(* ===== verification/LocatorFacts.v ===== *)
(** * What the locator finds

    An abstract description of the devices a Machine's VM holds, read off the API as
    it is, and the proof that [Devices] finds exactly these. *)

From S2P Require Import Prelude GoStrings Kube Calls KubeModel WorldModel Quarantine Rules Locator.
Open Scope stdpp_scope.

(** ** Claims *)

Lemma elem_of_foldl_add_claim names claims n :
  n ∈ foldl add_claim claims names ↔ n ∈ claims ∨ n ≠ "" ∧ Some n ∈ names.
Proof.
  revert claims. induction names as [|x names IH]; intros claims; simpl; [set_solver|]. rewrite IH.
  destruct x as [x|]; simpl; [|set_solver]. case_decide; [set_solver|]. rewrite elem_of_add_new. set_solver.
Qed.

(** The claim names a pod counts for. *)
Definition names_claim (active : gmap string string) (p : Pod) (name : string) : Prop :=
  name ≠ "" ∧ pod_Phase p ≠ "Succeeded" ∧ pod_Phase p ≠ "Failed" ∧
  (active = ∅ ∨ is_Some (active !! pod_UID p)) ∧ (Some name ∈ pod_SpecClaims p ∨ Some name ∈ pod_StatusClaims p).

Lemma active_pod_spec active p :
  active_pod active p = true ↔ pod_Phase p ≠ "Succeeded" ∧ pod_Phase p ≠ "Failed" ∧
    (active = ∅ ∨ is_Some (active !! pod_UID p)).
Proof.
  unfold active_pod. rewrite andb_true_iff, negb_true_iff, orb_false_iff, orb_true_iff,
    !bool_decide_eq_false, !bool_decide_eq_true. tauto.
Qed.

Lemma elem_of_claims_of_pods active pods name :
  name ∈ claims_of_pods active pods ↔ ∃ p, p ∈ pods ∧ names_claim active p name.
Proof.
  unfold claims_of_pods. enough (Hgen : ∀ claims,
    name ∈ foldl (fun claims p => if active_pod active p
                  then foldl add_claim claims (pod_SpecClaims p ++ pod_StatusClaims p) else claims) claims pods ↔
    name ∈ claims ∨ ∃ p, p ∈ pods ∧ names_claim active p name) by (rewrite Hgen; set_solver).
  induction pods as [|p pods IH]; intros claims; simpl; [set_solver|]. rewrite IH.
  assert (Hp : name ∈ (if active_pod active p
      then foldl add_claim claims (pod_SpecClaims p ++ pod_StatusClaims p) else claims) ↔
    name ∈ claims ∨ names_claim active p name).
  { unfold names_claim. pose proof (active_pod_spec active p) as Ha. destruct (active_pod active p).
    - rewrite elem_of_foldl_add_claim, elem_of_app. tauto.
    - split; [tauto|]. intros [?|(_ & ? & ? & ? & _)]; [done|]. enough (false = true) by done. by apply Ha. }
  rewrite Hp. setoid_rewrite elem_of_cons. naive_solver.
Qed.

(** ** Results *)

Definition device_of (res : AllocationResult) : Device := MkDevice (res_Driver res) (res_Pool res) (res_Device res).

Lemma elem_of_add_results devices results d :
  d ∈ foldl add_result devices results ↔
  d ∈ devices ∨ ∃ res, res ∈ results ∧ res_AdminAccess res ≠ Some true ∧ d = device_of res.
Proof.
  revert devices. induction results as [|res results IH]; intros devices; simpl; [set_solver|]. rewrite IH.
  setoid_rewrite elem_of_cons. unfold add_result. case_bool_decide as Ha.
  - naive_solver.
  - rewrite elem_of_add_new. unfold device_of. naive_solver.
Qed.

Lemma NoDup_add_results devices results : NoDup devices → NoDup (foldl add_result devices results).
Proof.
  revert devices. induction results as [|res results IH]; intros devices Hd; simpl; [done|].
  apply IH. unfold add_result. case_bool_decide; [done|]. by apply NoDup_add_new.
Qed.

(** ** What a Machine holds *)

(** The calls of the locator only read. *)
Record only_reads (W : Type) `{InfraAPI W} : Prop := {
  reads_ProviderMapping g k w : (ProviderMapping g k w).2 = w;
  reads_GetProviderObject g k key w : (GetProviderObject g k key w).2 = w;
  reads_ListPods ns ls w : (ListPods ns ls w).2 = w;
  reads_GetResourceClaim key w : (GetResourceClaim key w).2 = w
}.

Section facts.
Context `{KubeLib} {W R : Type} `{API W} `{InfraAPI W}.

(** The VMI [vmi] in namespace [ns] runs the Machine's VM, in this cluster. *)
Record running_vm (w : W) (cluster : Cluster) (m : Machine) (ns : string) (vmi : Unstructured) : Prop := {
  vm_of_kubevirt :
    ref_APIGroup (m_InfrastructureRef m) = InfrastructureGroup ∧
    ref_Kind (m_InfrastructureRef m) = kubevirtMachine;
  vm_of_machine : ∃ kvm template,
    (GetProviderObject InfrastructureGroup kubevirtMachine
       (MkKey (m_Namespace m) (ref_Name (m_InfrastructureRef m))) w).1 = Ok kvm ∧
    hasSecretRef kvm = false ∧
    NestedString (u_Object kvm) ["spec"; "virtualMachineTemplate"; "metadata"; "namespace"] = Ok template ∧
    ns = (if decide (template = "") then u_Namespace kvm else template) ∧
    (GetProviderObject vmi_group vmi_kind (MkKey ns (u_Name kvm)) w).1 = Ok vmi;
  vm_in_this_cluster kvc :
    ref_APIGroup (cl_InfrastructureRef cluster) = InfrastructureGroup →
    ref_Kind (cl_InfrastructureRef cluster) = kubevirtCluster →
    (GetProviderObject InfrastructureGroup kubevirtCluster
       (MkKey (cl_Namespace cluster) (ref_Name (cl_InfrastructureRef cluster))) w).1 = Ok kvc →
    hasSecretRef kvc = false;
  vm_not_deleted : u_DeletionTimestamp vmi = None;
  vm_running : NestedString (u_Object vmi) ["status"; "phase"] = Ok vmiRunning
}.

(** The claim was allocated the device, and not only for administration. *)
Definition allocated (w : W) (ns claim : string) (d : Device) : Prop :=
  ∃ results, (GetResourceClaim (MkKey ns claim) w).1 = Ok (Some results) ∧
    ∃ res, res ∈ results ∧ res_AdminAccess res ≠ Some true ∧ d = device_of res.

---

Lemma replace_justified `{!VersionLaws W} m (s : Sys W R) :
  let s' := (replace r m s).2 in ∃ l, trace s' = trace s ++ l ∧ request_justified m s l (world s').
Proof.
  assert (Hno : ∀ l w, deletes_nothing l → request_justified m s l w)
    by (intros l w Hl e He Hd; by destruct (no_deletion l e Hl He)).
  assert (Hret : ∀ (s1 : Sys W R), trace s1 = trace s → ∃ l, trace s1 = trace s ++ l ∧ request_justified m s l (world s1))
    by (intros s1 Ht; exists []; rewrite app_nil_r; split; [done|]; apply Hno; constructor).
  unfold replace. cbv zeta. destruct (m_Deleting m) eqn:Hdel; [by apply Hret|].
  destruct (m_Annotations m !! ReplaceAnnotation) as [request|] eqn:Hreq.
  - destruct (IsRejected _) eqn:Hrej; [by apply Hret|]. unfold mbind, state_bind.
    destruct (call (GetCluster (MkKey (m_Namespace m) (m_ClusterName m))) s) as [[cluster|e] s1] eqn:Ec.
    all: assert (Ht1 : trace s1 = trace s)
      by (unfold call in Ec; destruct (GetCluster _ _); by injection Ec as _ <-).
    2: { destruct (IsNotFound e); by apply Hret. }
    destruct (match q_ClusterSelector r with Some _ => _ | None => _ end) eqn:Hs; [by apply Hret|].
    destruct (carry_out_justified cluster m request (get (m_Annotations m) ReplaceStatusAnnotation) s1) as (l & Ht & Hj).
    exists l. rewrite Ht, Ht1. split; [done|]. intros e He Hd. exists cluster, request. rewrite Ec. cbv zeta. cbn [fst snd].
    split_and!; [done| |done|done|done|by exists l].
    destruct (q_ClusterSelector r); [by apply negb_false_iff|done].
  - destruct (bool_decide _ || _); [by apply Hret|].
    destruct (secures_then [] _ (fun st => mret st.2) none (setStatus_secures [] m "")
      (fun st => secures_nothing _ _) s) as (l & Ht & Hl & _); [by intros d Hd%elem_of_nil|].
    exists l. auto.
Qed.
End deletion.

---

■ **TASK TO COMPLETE**: Take exactly the lines from the one containing "Hd; simpl; [done|]." through the one containing "(** The calls of the locator only read. *)" in the data above, and output them with nothing added.

■ **ANSWER BOX**:
  revert devices. induction results as [|res results IH]; intros devices Hd; simpl; [done|].
  apply IH. unfold add_result. case_bool_decide; [done|]. by apply NoDup_add_new.
Qed.

(** ** What a Machine holds *)

(** The calls of the locator only read. *)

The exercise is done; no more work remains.